** Opening Listed entries block **

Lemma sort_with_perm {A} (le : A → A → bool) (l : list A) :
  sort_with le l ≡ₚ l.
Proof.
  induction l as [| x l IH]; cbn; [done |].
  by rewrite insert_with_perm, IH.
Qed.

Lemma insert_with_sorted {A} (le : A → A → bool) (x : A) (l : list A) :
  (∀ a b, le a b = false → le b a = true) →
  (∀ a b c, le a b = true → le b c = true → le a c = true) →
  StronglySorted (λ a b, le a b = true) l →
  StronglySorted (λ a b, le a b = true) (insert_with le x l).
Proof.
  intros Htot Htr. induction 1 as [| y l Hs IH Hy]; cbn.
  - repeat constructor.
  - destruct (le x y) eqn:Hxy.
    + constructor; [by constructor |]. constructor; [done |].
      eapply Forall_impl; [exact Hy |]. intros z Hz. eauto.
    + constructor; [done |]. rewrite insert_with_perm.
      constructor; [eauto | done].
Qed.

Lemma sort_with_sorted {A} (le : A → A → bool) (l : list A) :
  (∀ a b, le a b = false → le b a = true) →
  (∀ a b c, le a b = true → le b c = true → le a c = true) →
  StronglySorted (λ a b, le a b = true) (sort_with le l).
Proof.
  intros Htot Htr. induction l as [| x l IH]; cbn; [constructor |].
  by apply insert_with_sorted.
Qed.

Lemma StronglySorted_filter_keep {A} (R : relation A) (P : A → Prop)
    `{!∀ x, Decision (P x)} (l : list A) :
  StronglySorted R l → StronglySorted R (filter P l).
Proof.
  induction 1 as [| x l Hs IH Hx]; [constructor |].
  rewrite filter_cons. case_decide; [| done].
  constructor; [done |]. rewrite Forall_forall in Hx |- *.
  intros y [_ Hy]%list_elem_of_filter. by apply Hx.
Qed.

** Closing Listed entries block **
** Opening Listed entries block **

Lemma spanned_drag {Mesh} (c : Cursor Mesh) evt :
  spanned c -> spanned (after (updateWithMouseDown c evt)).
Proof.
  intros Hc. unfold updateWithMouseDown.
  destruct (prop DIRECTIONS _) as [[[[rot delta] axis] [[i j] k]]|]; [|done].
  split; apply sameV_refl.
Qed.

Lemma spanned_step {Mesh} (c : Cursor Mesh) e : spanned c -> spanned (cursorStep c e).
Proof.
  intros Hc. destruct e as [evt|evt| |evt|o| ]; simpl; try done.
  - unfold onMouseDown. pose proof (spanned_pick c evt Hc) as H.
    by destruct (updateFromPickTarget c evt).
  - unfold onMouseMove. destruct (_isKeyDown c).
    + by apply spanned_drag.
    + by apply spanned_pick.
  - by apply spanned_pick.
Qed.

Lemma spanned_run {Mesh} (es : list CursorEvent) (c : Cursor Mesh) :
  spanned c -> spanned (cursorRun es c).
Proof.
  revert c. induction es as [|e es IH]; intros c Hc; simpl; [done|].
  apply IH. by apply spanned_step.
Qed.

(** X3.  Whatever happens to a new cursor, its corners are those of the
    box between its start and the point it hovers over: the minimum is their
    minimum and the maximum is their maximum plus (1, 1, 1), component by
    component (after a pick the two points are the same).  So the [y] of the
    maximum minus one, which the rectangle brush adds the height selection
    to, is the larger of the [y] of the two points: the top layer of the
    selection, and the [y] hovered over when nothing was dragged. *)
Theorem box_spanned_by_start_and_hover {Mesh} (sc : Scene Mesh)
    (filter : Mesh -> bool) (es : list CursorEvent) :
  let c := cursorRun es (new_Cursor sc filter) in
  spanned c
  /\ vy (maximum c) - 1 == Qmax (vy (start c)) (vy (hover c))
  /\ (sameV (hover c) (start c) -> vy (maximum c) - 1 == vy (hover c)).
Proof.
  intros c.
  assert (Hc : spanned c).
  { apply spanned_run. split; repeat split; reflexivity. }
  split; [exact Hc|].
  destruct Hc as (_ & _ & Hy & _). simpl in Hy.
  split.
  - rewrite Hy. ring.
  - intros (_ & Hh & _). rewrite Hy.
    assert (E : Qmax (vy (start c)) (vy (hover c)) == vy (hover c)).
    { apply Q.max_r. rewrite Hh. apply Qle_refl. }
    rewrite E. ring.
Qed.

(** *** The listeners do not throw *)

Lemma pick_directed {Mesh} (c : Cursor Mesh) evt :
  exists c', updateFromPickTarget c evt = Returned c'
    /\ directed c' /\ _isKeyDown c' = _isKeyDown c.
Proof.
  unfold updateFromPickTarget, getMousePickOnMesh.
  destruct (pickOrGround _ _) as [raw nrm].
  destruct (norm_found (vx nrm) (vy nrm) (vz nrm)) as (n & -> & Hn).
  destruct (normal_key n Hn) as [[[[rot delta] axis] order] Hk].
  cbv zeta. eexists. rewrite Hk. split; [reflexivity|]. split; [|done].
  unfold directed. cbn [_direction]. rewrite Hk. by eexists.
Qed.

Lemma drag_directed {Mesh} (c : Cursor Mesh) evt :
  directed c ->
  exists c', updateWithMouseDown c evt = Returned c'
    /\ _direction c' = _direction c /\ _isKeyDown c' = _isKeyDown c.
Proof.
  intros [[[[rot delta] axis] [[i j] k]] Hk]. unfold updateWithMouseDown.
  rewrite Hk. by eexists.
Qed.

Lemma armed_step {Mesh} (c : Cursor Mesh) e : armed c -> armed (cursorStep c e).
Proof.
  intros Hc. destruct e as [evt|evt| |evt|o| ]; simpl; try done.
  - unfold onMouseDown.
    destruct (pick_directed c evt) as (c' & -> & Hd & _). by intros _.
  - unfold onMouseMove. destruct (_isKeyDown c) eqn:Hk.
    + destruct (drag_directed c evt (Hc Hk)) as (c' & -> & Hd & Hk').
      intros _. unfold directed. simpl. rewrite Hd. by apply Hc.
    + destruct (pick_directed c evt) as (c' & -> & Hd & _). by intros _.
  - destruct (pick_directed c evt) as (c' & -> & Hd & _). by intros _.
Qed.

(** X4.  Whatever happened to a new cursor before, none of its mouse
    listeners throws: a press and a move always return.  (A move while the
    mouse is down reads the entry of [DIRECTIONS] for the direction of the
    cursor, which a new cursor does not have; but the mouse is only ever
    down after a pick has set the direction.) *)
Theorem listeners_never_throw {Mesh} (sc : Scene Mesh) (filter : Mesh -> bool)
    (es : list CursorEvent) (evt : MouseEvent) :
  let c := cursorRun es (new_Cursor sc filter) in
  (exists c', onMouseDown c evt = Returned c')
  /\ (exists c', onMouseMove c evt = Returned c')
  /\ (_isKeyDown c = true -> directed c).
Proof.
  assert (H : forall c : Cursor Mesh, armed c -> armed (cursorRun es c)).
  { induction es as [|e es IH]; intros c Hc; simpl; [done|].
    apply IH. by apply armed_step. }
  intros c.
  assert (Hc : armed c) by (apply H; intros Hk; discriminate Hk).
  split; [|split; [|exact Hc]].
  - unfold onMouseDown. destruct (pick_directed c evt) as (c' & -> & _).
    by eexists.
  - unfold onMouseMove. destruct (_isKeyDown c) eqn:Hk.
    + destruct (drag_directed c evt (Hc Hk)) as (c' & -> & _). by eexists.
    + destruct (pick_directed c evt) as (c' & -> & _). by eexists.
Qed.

** Closing Listed entries block **
** Opening Listed entries block **

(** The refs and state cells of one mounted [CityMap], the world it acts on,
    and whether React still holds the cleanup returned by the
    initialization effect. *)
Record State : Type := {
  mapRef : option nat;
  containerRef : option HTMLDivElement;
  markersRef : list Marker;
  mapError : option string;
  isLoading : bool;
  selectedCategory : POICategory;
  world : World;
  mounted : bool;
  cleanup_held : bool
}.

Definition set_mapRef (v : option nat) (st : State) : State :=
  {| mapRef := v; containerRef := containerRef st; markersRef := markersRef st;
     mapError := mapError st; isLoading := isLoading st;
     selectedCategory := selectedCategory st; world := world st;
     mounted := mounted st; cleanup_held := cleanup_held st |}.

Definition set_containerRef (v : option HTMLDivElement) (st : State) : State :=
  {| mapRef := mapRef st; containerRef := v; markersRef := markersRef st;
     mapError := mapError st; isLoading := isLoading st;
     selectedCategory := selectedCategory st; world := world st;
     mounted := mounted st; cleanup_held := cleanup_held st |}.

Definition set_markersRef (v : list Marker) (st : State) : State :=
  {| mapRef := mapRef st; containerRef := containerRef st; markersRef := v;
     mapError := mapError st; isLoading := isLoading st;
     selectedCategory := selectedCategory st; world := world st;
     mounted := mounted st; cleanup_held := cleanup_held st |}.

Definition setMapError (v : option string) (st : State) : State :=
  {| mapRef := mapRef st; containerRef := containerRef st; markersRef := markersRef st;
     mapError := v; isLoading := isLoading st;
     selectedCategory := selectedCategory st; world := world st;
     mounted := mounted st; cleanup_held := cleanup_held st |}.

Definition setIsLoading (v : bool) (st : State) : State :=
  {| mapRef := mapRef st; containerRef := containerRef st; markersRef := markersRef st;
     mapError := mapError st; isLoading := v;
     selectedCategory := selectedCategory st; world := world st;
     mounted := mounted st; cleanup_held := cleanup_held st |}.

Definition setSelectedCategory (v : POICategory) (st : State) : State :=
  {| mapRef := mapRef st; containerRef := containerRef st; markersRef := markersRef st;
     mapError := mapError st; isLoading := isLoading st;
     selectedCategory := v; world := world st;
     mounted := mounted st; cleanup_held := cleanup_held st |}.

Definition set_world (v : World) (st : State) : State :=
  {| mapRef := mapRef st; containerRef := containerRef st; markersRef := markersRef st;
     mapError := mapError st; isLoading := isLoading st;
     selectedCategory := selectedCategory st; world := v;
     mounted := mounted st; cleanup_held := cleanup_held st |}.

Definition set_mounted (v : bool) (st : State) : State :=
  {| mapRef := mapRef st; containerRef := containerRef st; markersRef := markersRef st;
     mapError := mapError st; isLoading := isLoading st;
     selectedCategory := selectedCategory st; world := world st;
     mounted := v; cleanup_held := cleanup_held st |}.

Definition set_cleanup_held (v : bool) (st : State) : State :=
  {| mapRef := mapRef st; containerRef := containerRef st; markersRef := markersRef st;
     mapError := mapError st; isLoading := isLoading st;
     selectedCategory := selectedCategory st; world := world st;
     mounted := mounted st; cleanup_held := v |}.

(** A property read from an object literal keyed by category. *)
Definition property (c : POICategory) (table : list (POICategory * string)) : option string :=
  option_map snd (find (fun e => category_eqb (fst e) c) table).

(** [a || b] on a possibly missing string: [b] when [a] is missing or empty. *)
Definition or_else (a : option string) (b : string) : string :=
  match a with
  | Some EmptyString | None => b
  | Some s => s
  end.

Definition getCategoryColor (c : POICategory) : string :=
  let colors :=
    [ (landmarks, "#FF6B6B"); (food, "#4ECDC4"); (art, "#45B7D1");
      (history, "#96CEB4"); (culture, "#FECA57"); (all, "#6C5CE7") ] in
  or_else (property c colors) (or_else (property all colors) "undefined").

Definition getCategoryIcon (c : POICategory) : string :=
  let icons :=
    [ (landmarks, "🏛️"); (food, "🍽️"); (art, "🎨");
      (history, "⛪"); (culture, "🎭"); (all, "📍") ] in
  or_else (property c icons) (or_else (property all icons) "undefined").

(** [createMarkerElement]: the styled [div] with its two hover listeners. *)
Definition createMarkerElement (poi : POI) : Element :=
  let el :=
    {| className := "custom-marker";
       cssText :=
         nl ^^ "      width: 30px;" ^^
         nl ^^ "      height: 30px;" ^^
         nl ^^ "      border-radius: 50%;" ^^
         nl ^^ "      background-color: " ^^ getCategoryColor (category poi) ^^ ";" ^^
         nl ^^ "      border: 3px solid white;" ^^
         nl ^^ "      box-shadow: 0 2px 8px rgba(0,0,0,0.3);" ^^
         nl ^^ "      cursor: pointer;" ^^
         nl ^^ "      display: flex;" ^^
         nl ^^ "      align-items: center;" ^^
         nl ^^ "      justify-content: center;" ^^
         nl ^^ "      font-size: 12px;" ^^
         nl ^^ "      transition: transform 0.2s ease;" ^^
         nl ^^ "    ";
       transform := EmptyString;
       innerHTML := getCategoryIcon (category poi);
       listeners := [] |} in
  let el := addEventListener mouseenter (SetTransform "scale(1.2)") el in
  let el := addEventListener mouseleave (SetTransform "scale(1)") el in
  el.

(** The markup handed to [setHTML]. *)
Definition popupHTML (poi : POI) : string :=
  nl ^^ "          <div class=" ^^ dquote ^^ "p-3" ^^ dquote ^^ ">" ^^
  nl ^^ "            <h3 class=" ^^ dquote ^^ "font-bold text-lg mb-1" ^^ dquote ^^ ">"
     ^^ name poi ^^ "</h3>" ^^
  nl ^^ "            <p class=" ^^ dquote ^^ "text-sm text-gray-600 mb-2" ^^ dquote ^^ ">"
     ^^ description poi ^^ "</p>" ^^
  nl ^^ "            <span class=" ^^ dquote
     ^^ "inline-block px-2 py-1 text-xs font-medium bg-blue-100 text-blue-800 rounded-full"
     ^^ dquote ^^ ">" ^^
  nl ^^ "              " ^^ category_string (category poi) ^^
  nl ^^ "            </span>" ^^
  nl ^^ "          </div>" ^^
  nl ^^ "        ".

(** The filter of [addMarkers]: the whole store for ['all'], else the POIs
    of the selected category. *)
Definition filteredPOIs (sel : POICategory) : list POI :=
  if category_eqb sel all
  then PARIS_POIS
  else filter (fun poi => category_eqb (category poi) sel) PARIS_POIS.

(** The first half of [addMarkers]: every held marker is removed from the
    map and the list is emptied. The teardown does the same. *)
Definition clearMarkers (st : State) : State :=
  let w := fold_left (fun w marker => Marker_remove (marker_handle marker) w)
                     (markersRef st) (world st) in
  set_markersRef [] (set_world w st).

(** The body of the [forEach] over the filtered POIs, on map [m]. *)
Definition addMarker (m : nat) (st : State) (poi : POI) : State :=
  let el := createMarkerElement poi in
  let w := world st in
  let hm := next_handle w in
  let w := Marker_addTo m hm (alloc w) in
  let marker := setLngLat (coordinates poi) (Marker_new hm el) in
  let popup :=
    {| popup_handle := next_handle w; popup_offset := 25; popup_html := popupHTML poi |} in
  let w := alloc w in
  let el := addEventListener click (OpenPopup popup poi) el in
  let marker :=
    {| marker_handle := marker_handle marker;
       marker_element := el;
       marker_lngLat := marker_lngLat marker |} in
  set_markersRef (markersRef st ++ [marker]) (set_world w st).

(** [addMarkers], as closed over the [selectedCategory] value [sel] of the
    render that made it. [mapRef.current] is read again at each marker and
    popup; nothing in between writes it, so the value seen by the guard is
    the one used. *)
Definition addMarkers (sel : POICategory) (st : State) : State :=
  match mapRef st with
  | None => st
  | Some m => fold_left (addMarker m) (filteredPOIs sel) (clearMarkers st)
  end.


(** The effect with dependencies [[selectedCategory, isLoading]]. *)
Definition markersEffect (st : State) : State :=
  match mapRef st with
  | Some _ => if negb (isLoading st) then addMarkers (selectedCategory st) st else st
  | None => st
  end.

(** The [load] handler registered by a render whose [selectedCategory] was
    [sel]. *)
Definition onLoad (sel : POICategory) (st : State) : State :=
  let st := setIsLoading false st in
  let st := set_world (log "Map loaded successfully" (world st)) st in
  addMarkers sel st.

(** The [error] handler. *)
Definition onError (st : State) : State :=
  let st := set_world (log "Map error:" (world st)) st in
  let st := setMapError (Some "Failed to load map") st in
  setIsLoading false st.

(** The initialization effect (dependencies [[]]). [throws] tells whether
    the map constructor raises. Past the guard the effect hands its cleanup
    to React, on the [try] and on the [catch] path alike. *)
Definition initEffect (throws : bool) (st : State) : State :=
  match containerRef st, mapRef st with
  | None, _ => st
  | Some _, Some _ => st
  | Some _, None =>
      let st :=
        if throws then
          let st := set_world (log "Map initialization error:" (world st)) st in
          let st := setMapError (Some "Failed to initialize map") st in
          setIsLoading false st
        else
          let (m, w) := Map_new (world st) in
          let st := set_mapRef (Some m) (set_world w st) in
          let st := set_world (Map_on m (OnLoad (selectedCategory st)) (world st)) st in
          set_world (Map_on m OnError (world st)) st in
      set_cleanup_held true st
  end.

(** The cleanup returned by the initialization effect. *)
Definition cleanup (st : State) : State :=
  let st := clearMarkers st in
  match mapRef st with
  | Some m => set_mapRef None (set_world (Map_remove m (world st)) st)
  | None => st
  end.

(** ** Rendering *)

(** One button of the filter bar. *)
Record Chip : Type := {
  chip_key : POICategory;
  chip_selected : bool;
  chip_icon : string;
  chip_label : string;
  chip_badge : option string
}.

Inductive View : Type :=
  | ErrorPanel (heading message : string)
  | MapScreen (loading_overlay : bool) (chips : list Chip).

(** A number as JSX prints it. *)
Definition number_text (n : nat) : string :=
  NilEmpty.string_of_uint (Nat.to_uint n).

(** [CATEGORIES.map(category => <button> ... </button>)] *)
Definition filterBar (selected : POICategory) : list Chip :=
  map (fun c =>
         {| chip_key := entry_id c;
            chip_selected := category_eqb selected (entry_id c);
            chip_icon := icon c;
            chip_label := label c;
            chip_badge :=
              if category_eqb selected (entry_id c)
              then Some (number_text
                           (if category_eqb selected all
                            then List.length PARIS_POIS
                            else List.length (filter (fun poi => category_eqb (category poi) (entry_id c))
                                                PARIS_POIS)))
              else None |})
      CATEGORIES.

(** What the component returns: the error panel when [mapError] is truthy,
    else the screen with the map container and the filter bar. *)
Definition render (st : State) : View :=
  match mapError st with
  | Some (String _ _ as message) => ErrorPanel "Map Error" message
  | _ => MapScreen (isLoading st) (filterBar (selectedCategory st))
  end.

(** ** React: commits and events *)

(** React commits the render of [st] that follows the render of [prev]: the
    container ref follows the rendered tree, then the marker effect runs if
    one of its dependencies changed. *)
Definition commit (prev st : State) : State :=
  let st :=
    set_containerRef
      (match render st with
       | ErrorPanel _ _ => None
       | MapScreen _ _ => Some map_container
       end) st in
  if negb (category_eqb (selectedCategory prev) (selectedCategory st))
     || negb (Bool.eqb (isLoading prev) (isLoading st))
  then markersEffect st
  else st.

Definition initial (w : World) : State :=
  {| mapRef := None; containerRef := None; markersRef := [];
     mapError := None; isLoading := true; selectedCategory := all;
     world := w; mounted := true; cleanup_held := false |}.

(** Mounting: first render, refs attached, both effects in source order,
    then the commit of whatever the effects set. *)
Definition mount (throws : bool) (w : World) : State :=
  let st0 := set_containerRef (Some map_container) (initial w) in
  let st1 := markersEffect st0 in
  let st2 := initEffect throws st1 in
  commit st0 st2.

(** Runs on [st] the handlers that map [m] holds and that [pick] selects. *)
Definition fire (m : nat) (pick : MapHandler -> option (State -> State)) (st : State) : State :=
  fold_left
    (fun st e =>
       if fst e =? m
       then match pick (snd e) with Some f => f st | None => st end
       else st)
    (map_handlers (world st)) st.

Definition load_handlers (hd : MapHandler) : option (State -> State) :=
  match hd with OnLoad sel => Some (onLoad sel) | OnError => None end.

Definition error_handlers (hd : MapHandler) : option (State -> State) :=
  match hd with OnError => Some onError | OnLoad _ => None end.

** Closing Listed entries block **

Going through the data above, count each line that contains "nothing" and give only that figure.

2